YOUR TASK. Each line from the start of the records through the line containing "threads an explicit" is to be transcribed exactly, and no other line is to be included.

Stored data.
....

(** [sqlite3Codec(iCtx, pData, pgno, mode)]; the result is the pointer
    returned. *)
Definition sqlite3Codec (pgno : Z) (mode : Z) : M memory pointer :=
  ctx <- gets m_ctx ;;
  let pg_sz := sqlite3BtreeGetPageSize (pBt ctx) in
  match switch_mode mode with
  | None => ret (PData, 0)
  | Some emode =>
      (if pgno =? 1 then
         memcpy (CtxBuffer, 0) (PData, 0) HDR_SZ ;;
         (if emode then
            memcpy (CtxBuffer, 0) (CtxRand, 0) 16
          else
            memcpy (CtxRand, 0) (PData, 0) 16 ;;
            memcpy_const (CtxBuffer, 0) SQLITE_FILE_HEADER 16) ;;
         codec_cipher pgno emode (pg_sz - HDR_SZ)
                      (PData, HDR_SZ) (CtxBuffer, HDR_SZ)
       else
         codec_cipher pgno emode pg_sz (PData, 0) (CtxBuffer, 0)) ;;
      if emode then
        ret (CtxBuffer, 0)
      else
        memcpy (PData, 0) (CtxBuffer, 0) pg_sz ;;
        ret (PData, 0)
  end.

(** The cipher run the design document asks of a call: direction, the key
    of the context, the IV derived from [salt] and [pgno], the input. *)
Definition run_of (m : memory) (salt : bytes) (pgno : Z) (emode : bool)
  (d : bytes) : cipher_op :=
  {| op_encrypt := emode; op_key := key (m_ctx m);
     op_iv := firstn (Z.to_nat EVP_CIPHER_block_size) (derive_iv salt pgno);
     op_input := d |}.
(** * MomentumLongV5: a shallow embedding of [legacy/momentum_long_v5.py]

    The strategy's [run] coroutine decides, once per bar and symbol, whether
    to buy or sell.  It reads and writes module-level dictionaries of
    [liualgotrader.common.trading_data] and two class-level dictionaries
    ([whipsawed], [down_cross]); it may raise.  The embedding therefore
    threads an explicit [State] through an exception monad: every
    computation returns either a value or the raised exception, together
    with the dictionaries as they are at that moment.

    Numbers.  Python floats are modelled as exact rationals extended with
    [nan] (the value TA-Lib and pandas use for "no reading").  Arithmetic is
    exact: binary rounding error and the infinities are outside the model,
    and an operation that numpy answers with an infinity (a zero divisor)
    yields [nan] here.  Comparisons follow IEEE: any comparison with [nan]
    is false.

    Rounding decides one result of [run], the number of shares of lines
    197-205.  Those lines are therefore embedded a second time, over
    binary64 numbers ([Double], [Sizing]), with every operation rounded as
    the interpreter and numpy round it.

    Time.  A [datetime] is the number of microseconds since an epoch.

    External code.  TA-Lib's [MACD] and [RSI], the base class's
    [is_buy_time] / [is_sell_time] and [config.market_open] / [config.risk]
    are not part of this file's source; they are Section variables.  The
    broker's [get_account] is an input of [run]. *)

From Stdlib Require Import ZArith QArith Qabs Qround Qcanon List Bool Lia.
From Stdlib Require SpecFloat.
From stdpp Require Import gmap strings.
Import ListNotations.

Local Open Scope Z_scope.

(** ** Numbers *)

Module Float.

Inductive float : Type :=
| nan
| fin (q : Q).

Definition lift2 (f : Q -> Q -> Q) (a b : float) : float :=
  match a, b with
  | fin x, fin y => fin (Qred (f x y))
  | _, _ => nan
  end.

Definition add := lift2 Qplus.
Definition sub := lift2 Qminus.
Definition mul := lift2 Qmult.

(** True division; numpy answers a zero divisor with an infinity or nan and
    a warning, never with an exception. *)
Definition div (a b : float) : float :=
  match a, b with
  | fin x, fin y => if Qeq_bool y 0 then nan else fin (Qred (x / y))
  | _, _ => nan
  end.

(** [a // b]: the floor of the quotient, still a float. *)
Definition floordiv (a b : float) : float :=
  match a, b with
  | fin x, fin y =>
      if Qeq_bool y 0 then nan else fin (inject_Z (Qfloor (x / y)))
  | _, _ => nan
  end.

Definition of_Z (z : Z) : float := fin (inject_Z z).

Definition leb (a b : float) : bool :=
  match a, b with
  | fin x, fin y => Qle_bool x y
  | _, _ => false
  end.

Definition ltb (a b : float) : bool :=
  match a, b with
  | fin x, fin y => negb (Qle_bool y x)
  | _, _ => false
  end.
(** * CShader: the dirty-flag shader compilation cache

    A shallow embedding of [CShader] (CShader.h / CShader.cpp) and of the
    exception types it raises (HResultException.cpp), followed by the
    properties of the configuration surface and of [Compile]. *)

From Stdlib Require Import ZArith NArith Lia.
From stdpp Require Import base list strings.

(** ** Win32 / Direct3D boundary types *)

(** [HRESULT] is a signed 32-bit status; [FAILED(hr)] is [hr < 0]. *)
Definition HRESULT := Z.

Definition S_OK : HRESULT := 0%Z.
Definition S_FALSE : HRESULT := 1%Z.
Definition E_FAIL : HRESULT := (-2147467259)%Z. (* 0x80004005 *)

Definition FAILED (hr : HRESULT) : bool := (hr <? 0)%Z.
Definition SUCCEEDED (hr : HRESULT) : bool := (0 <=? hr)%Z.

(** [UINT] values are stored and forwarded, never computed with. *)
Definition UINT := N.

(** A COM blob: the identity of the instance and the text of its buffer
    (the buffer is read as a NUL-terminated string). *)
Record ID3DBlob := {
  blob_id : N;
  GetBufferPointer : string
}.

(** [Microsoft::WRL::ComPtr<T>]: either null or holding an interface. *)
Definition ComPtr (T : Type) := option T.

(** [ID3DInclude*] is a raw address; [nullptr] is 0 and d3dcompiler.h
    defines [D3D_COMPILE_STANDARD_FILE_INCLUDE] as the address 1. *)
Definition ID3DInclude_ptr := N.
Definition nullptr : ID3DInclude_ptr := 0%N.
Definition D3D_COMPILE_STANDARD_FILE_INCLUDE : ID3DInclude_ptr := 1%N.

(** [D3D_SHADER_MACRO]: two [LPCSTR]; [None] is [NULL], [Some s] is a
    pointer to the characters [s] as they were when it was taken. *)
Record D3D_SHADER_MACRO := {
  Name : option string;
  Definition_ : option string
}.

Definition NULL_MACRO : D3D_SHADER_MACRO :=
  {| Name := None; Definition_ := None |}.

Definition is_real_entry (m : D3D_SHADER_MACRO) : bool :=
  match Name m with Some _ => true | None => false end.

Record IErrorInfo := { error_info_id : N }.
Lemma _play_turn_mono (fuel fuel' : nat) (m m' : Match W S1 S2) :
  _play_turn fuel cfg s1 s2 m = Ret m' -> (fuel <= fuel')%nat ->
  _play_turn fuel' cfg s1 s2 m = Ret m'.
Proof.
  unfold _play_turn. intros H Hle.
  inv_bind H as a Ha.
  apply (bind_Ret _ _ a _ (collect_and_pay_mono _ _ _ _ Ha Hle)).
  cbv beta zeta in H |- *.
  inv_bind H as b Hb.
  apply (bind_Ret _ _ b _ (collect_and_pay_mono _ _ _ _ Hb Hle)).
  cbv beta zeta in H |- *.
  inv_bind H as sc1 Hs1.
  apply (bind_Ret _ _ sc1 _ Hs1). cbv beta zeta in H |- *.
  inv_bind H as sc2 Hs2.
  apply (bind_Ret _ _ sc2 _ Hs2). cbv beta zeta in H |- *.
  inv_bind H as e3 H3.
  apply (bind_Ret _ _ e3 _ (_apply_commands_mono _ _ _ _ _ _ _ _ H3 Hle)).
  cbv beta zeta in H |- *.
  inv_bind H as e4 H4.
  apply (bind_Ret _ _ e4 _ (_apply_commands_mono _ _ _ _ _ _ _ _ H4 Hle)).
  exact H.
Qed.


Lemma _safe_step_returns {S} (s : Strategy W S) w st obs :
  steps_raise_exceptions s -> exists sc, _safe_step s w st obs = Ret sc.
Proof.
  intros Hs. unfold _safe_step.
  destruct (strat_step s w st obs) as [ws [cmd| |exc]] eqn:E; eauto.
  rewrite (Hs _ _ _ _ _ E). eauto.
Qed.

Lemma cmd_numeric_safe_step {S} (s : Strategy W S) w st obs sc :
  steps_numeric s -> _safe_step s w st obs = Ret sc ->
  cmd_numeric (snd sc) = true.
Proof.
  intros Hs. unfold _safe_step.
  destruct (strat_step s w st obs) as [ws [cmd| |exc]] eqn:E.
  - intros [= <-]. exact (Hs _ _ _ _ _ E).
  - intros [= <-]. reflexivity.
  - destruct (is_Exception exc); [|discriminate]. intros [= <-]. reflexivity.
Qed.

End Turn.

(** ** The match *)

Section MatchLoop.

Variable cfg : GameSettings.
Context {W S1 S2 : Type}.
Variable s1 : Strategy W S1.
Variable s2 : Strategy W S2.

Lemma run_loop_mono (fuel : nat) :
  forall fuel' (m m' : Match W S1 S2),
    run_loop fuel cfg s1 s2 m = Ret m' -> (fuel <= fuel')%nat ->
    run_loop fuel' cfg s1 s2 m = Ret m'.
Proof.
  induction fuel as [|fuel IH]; intros fuel' m m' H Hle.
  - destruct fuel'; simpl in *;
      destruct (turn (engine m) <? MAX_TURNS cfg); congruence.
  - destruct fuel' as [|fuel']; [lia|]. simpl in *.
    destruct (turn (engine m) <? MAX_TURNS cfg); [|exact H].
    inv_bind H as m1 H1.
    apply (bind_Ret _ _ m1).
    { eapply _play_turn_mono; [exact H1 | lia]. }
    destruct (_winner_declared (engine m1)); [exact H|].
    apply IH; [exact H | lia].
Qed.

(** The loop never touches the history and only moves the turn counter
    forward, up to [MAX_TURNS]. *)
Lemma run_loop_frame (fuel : nat) :
  forall (m m' : Match W S1 S2),
    run_loop fuel cfg s1 s2 m = Ret m' ->
    history (engine m') = history (engine m)
    /\ turn (engine m) <= turn (engine m')
    /\ turn (engine m') <= Z.max (turn (engine m)) (MAX_TURNS cfg).
Proof.
  induction fuel as [|fuel IH]; intros m m' H; simpl in H;
    destruct (turn (engine m) <? MAX_TURNS cfg) eqn:Hc;
    try discriminate;
    try (injection H as <-; repeat split; lia).
  apply Z.ltb_lt in Hc.
  inv_bind H as m1 H1.
  apply _play_turn_frame in H1. simpl in H1. destruct H1 as [Ht Hh].
  destruct (_winner_declared (engine m1)).
  - injection H as <-. rewrite Ht, Hh. repeat split; lia.
  - apply IH in H. rewrite Ht, Hh in H. destruct H as (Hh' & Hlo & Hhi).
    repeat split; [exact Hh' | lia | lia].
Qed.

....

ANSWER.
(** [sqlite3Codec(iCtx, pData, pgno, mode)]; the result is the pointer
    returned. *)
Definition sqlite3Codec (pgno : Z) (mode : Z) : M memory pointer :=
  ctx <- gets m_ctx ;;
  let pg_sz := sqlite3BtreeGetPageSize (pBt ctx) in
  match switch_mode mode with
  | None => ret (PData, 0)
  | Some emode =>
      (if pgno =? 1 then
         memcpy (CtxBuffer, 0) (PData, 0) HDR_SZ ;;
         (if emode then
            memcpy (CtxBuffer, 0) (CtxRand, 0) 16
          else
            memcpy (CtxRand, 0) (PData, 0) 16 ;;
            memcpy_const (CtxBuffer, 0) SQLITE_FILE_HEADER 16) ;;
         codec_cipher pgno emode (pg_sz - HDR_SZ)
                      (PData, HDR_SZ) (CtxBuffer, HDR_SZ)
       else
         codec_cipher pgno emode pg_sz (PData, 0) (CtxBuffer, 0)) ;;
      if emode then
        ret (CtxBuffer, 0)
      else
        memcpy (PData, 0) (CtxBuffer, 0) pg_sz ;;
        ret (PData, 0)
  end.

(** The cipher run the design document asks of a call: direction, the key
    of the context, the IV derived from [salt] and [pgno], the input. *)
Definition run_of (m : memory) (salt : bytes) (pgno : Z) (emode : bool)
  (d : bytes) : cipher_op :=
  {| op_encrypt := emode; op_key := key (m_ctx m);
     op_iv := firstn (Z.to_nat EVP_CIPHER_block_size) (derive_iv salt pgno);
     op_input := d |}.
(** * MomentumLongV5: a shallow embedding of [legacy/momentum_long_v5.py]

    The strategy's [run] coroutine decides, once per bar and symbol, whether
    to buy or sell.  It reads and writes module-level dictionaries of
    [liualgotrader.common.trading_data] and two class-level dictionaries
    ([whipsawed], [down_cross]); it may raise.  The embedding therefore
    threads an explicit [State] through an exception monad: every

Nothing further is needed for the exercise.